At any given historical moment you have forces of production - that's what we're able to do and make, what powers we have to transform ourselves and the world around us through labour and technology - and you have relations of production - that's how the use of those powers is actually organised, how work is allocated and goods are distributed.

At our particular historical moment, the available forces of production are staggeringly powerful - in terms of raw productive capability, we could feed the world, solve climate change, reverse the destruction of the biosphere, provide universal healthcare, build gleaming cities with elegant public parks and monuments, and so on. Doing all of that doesn't even require a massively speculative bet on futuristic powers of automation, like self-driving cars or robot baristas. It does however require levels of co-ordination that our current relations of production - capitalist societies and economies, organised into nations with international trade and multinational corporations - simply don't support.

However, these social systems are increasingly unable to contain or control the productive capabilities unleashed by technology. For example, the way we use intellectual property - patents and copyrights - to incentivise certain kinds of production is running up against the fact that it's now incredibly easy to make infinitely many copies of any digital artifact, and distribute it all over the world in seconds. Very few technological "trade secrets" remain secret for very long. It's easy to mass-produce cheap knock-offs of something that took a huge R&D budget to develop. Where intellectual property law is used to grant monopolies on the production and sale of vital medicines, vaccines etc it increasingly looks like a tool of the powerful to extract rent from needy people, rather than part of a well-functioning system of incentives. If you want to read a scientific paper now, you go on scihub and download it: it increasingly looks stupid and regressive for things to be any other way.
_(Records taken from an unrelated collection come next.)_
(* ===== verification/Programs.v ===== *)
(** * cmd/: the main functions

    [main] of the operator CLI (cmd/juggernaut/main.go) with the commands of
    Command.v under it, of the wrapper (with [installSelf]) and of the controller.
    A program is what it prints and its exit code, or that it goes on serving.
    The gateway's and the egress proxy's are in Listen.v. *)

From S2P Require Import Prelude GoStd NetIP Config Core Fixtures Contracts Context RoutingMemory Vault Gateway Cli Wrapper WrapperServer.
From S2P Require Import LocalProvision Controller AppRoot Command.

Local Open Scope Z_scope.

(** [func envOr] *)
Definition envOr (getenv : string → string) (k def : string) : string := if String.eqb (getenv k) "" then def else getenv k.

(** ** juggernaut *)

(** What is printed on the standard output: text, the configuration as JSON, the
    schema file, the adapters by kind. *)
Inductive out := OText (s : string) | OConfig (c : Config) | OSchema | OAdapters (l : list (string * list string)).

(** How the process ends: with a code, in package flag (0 for help, 2 for an error),
    not at all, or with a panic. *)
Inductive mend := MExit (code : Z) (stdout : list out) (stderr : list string) | MFlags | MServes (sv : serving) | MPanics.

Definition usage : mend := MExit 2 [] ["usage: juggernaut <command>"].
Definition file_flags : flagset := [("f", false)].
Definition login_flags : flagset := [("issuer", false); ("client-id", false); ("scope", false)].

Section Juggernaut.
Context {H : Type} {idp : DeviceIdP H} {jp : JWTPayload}.
Context `{!Argon2, !JSONCodec VaultFile} {aead : AEAD} {jsec : JSONCodec secrets} {V} `{!MeSecrets V}.
Context {W : Type} {host : Host W} {boot : Boot} {sec : Secrets}.
Variables (me_Delete : string → V → result () * V) (load : string → result Loaded) (rg : registries (W:=W)) (version : string).
Notation C := (cstate (H:=H) (V:=V)).

(** [validate] and [render]: both load the file first. *)
Definition with_file (args : list string) (k : string → Loaded → list out) : mend :=
  match flag_Parse file_flags args ∅ with
  | None => MFlags
  | Some (vals, _) =>
      let file := default "juggernaut.yaml" (vals !! "f") in
      match load file with
      | Err e => MExit 1 [] ["INVALID:"]
      | Ok l => MExit 0 (k file l) []
      end
  end.
Definition validate_line (file : string) (l : Loaded) : string :=
  "OK " +:+ file +:+ " (hash " +:+ ld_Hash l +:+ "): " +:+ Itoa (Z.of_nat (length (c_Servers (ld_Config l)))) +:+ " server types, "
  +:+ Itoa (Z.of_nat (length (az_Groups (c_Authorization (ld_Config l))))) +:+ " groups".

(** [func main]: [None] is out of fuel in a login. *)
Definition juggernaut_main (e : cenv) (args : list string) (s : C) : option (mend * C) :=
  match args with
  | [] => Some (usage, s)
  | cmd :: args =>
      if String.eqb cmd "validate" then Some (with_file args (λ f l, [OText (validate_line f l)]), s)
      else if String.eqb cmd "render" then Some (with_file args (λ _ l, [OConfig (ld_Config l)]), s)
      else if String.eqb cmd "schema" then Some (MExit 0 [OSchema] [], s)
      else if String.eqb cmd "adapters" then Some (MExit 0 [OAdapters (cmd_adapters rg)] [], s)
      else if String.eqb cmd "version" then Some (MExit 0 [OText version] [], s)
      else if String.eqb cmd "config" then Some (MExit 0 [] ["config migrate: nothing to migrate for " +:+ APIVersion], s)
      else if String.eqb cmd "secrets" then
        match secretsCmd me_Delete e args s with
        | None => None
        | Some (CRet (Ok _), s) => Some (MExit 0 [] [], s)
        | Some (CRet (Err _), s) => Some (MExit 1 [] ["error:"], s)
        | Some (CExit, s) => Some (MFlags, s)
        | Some (CPanic, s) => Some (MPanics, s)
        end
      else if String.eqb cmd "connect" then
        match flag_Parse connect_flags args ∅, connectCmd e args s with
        | None, _ => Some (MFlags, s)
        | _, None => None
        | _, Some Panic => Some (MPanics, s)
        | _, Some (Done (Err _)) => Some (MExit 1 [] ["error:"], s)
        | _, Some (Done (Ok sv)) => Some (MServes sv, s)
        end
      else if String.eqb cmd "admin" then
        match args with
        | sub :: args =>
            if negb (String.eqb sub "login") then Some (usage, s)
            else
              match flag_Parse login_flags args ∅ with
              | None => Some (MFlags, s)
              | Some (vals, _) =>
                  let flag n d := default d (vals !! n) in
                  let issuer := flag "issuer" (ce_env e "JUGGERNAUT_ISSUER") in
                  if String.eqb issuer "" then Some (MExit 2 [] ["--issuer or JUGGERNAUT_ISSUER is required"], s)
                  else
                    match deviceLogin (ce_fuel e) issuer (flag "client-id" "juggernaut-admin-ui")
                            (flag "scope" "openid profile juggernaut:users.admin") (ce_now e) (ce_extra e) (cs_idp s) with
                    | None => None
                    | Some (Err _, h) => Some (MExit 1 [] ["login failed:"], mkCstate (cs_fs s) (cs_me s) h)
                    | Some (Ok tok, h) => Some (MExit 0 [OText tok] [], mkCstate (cs_fs s) (cs_me s) h)
                    end
              end
        | [] => Some (usage, s)
        end
      else Some (usage, s)
  end.

(** [juggernaut validate] is a check a pipeline can rely on: it exits with 0 exactly when
    the file loads, changes nothing, and prints the hash the gateway reports. *)
Lemma validate_exit_code e file (s : C) :
  juggernaut_main e ["validate"; "-f"; file] s =
  Some (match load file with Ok l => MExit 0 [OText (validate_line file l)] [] | Err _ => MExit 1 [] ["INVALID:"] end, s).
Proof.
  unfold juggernaut_main, with_file. cbn [String.eqb Ascii.eqb Bool.eqb andb].
  assert (flag_Parse file_flags ["-f"; file] ∅ = Some ({["f" := file]}, [])) as -> by done.
  rewrite lookup_singleton_eq. change (default "juggernaut.yaml" (Some file)) with file. by destruct (load file).
Qed.

(** The token of [admin login] is all that is printed, so that it can be substituted
    into a command line; every failure leaves the standard output empty. *)
Lemma login_prints_token e args (s s' : C) code stdout stderr :
  juggernaut_main e ("admin" :: args) s = Some (MExit code stdout stderr, s') →
  (code = 0 ∧ ∃ tok, stdout = [OText tok] ∧ stderr = []) ∨ (code ≠ 0 ∧ stdout = []).
Proof.
  unfold juggernaut_main. cbn [String.eqb Ascii.eqb Bool.eqb andb]. unfold usage.
  destruct args as [|sub args]; [intros [= <- <- <- <-]; right; split; [lia|done]|]. destruct (negb _); [intros [= <- <- <- <-]; by right|].
  destruct (flag_Parse login_flags args ∅) as [[vals rest]|]; [|done].
  destruct (String.eqb _ _); [intros [= <- <- <- <-]; right; split; [lia|done]|].
  destruct (deviceLogin _ _ _ _ _ _ _) as [[[tok|err] h]|]; [..|done]; intros [= <- <- <- <-]; [left; eauto|right; split; [lia|done]].
Qed.
End Juggernaut.

(** ** juggernaut-wrapper *)

(** The file system of the pod: contents of files, and what fails. *)
Record fsys := mkFsys { fy_files : gmap string string; fy_mkdir : string → bool; fy_open : string → bool; fy_copied : option nat }.
Definition set_file (p c : string) (f : fsys) : fsys := mkFsys (<[p := c]> (fy_files f)) (fy_mkdir f) (fy_open f) (fy_copied f).

(** [func installSelf]: [self] is [os.Executable], [dir] is [filepath.Dir dst], and a copy
    that fails after [n] bytes leaves them in the file. *)
Definition installSelf (self : result string) (dir dst : string) (f : fsys) : result () * fsys :=
  match self with
  | Err e => (Err e, f)
  | Ok self =>
      match fy_files f !! self with
      | None => (Err (EMsg "open"), f)
      | Some bin =>
          if negb (fy_mkdir f dir) then (Err (EMsg "mkdir"), f)
          else if negb (fy_open f dst) then (Err (EMsg "open"), f)
          else match fy_copied f with
               | Some n => (Err (EMsg "copy"), set_file dst (str_take n bin) f)
               | None => (Ok (), set_file dst bin f)
               end
      end
  end.

(** A successful install puts the running binary at the path and touches nothing else. *)
Lemma installSelf_ok self dir dst f f' :
  installSelf (Ok self) dir dst f = (Ok (), f') →
  fy_files f' !! dst = fy_files f !! self ∧ (∀ p, p ≠ dst → fy_files f' !! p = fy_files f !! p) ∧ is_Some (fy_files f !! self).
Proof.
  unfold installSelf. destruct (fy_files f !! self) as [bin|] eqn:Es; [|done]. destruct (negb _); [done|]. destruct (negb _); [done|].
  destruct (fy_copied f); [done|]. intros [= <-]. cbn. rewrite lookup_insert_eq. split_and!; [done| |by eexists].
  intros p Hp. by rewrite lookup_insert_ne.
Qed.

(** [func ReadConfig] of wrapper/config.go *)
Definition ReadConfig {jw : JSONCodec WConfig} (readFile : string → result string) (path : string) : result WConfig :=
  b ← readFile path; json_Unmarshal b.
(** [func (c *Config) WriteFile]: the provisioner's side of it. *)
Definition WriteFile {jw : JSONCodec WConfig} (c : WConfig) (path : string) (files : gmap string string) : gmap string string :=
  <[path := json_Marshal c]> files.

Lemma ReadConfig_WriteFile {jw : JSONCodec WConfig} c path files :
  ReadConfig (λ p, match WriteFile c path files !! p with Some b => Ok b | None => Err (EMsg "open") end) path = Ok c.
Proof. unfold ReadConfig, WriteFile. rewrite lookup_insert_eq. cbn. apply json_roundtrip. Qed.

Section WrapperMain.
Context {P} `{!ChildRPC P} {nb : NaclBox} {jsec : JSONCodec secrets} {jw : JSONCodec WConfig}.

(** [func main]: the exit code; [run] is [srv.Run]. *)
Definition wrapper_main (getenv : string → string) (args : list string) (self : result string) (dirOf : string → string)
    (readFile : string → result string) (keys : result (list Z * list Z)) (run : WServer P → result ()) (p : P) (f : fsys) : option Z * fsys :=
  match flag_Parse [("config", false); ("install", false)] args ∅ with
  | None => (None, f)
  | Some (vals, _) =>
      let cfgPath := default (envOr getenv "JUGGERNAUT_WRAPPER_CONFIG" "/etc/juggernaut/wrapper.json") (vals !! "config") in
      let install := default "" (vals !! "install") in
      if negb (String.eqb install "") then
        match installSelf self (dirOf install) install f with
        | (Err _, f) => (Some 1, f)
        | (Ok _, f) => (Some 0, f)
        end
      else
        match ReadConfig readFile cfgPath with
        | Err _ => (Some 2, f)
        | Ok cfg =>
            match NewServer readFile keys cfg p with
            | Err _ => (Some 2, f)
            | Ok srv => (Some (match run srv with Ok _ => 0 | Err _ => 1 end), f)
            end
        end
  end.
End WrapperMain.

(** ** juggernaut-controller *)

(** [func main] after the flags: the exit code; [start] is [mgr.Start], 2 a panic. *)
Definition controller_main {W : Type} {host : Host W} {boot : Boot} {sec : Secrets} (load : string → result Loaded)
    (rg : registries (W:=W)) (getenv : string → string) (vals : gmap string string) (start : ControllerApp → result ()) : Z :=
  let cfgPath := default (envOr getenv "JUGGERNAUT_CONFIG" "/etc/juggernaut/juggernaut.yaml") (vals !! "config") in
  let wrapperImage := default (envOr getenv "JUGGERNAUT_WRAPPER_IMAGE" "") (vals !! "wrapper-image") in
  match NewStore load cfgPath with
  | Err _ => 1
  | Ok store =>
      match ControllerFromConfig rg wrapperImage (ld_Config (Store_Get store)) with
      | Panic => 2
      | Done (Err _) => 1
      | Done (Ok app) => match start app with Ok _ => 0 | Err _ => 1 end
      end
  end.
What I want to see "accelerated" is this kind of breakout of the forces of production from the capitalist social relations which constrain them. This does entail the breakdown of systems which have functioned for hundreds of years, and potentially a great deal of social turbulence as old bastions of authority crumble. Both good and bad future forms of society will become possible as a result, the bad being some sort of technocratic neo-feudalism, the good being the opening up of politics beyond current scarcity-oriented, zero-sum rationales. Which way things go is ultimately a political question, and technological progress by itself will not decide it.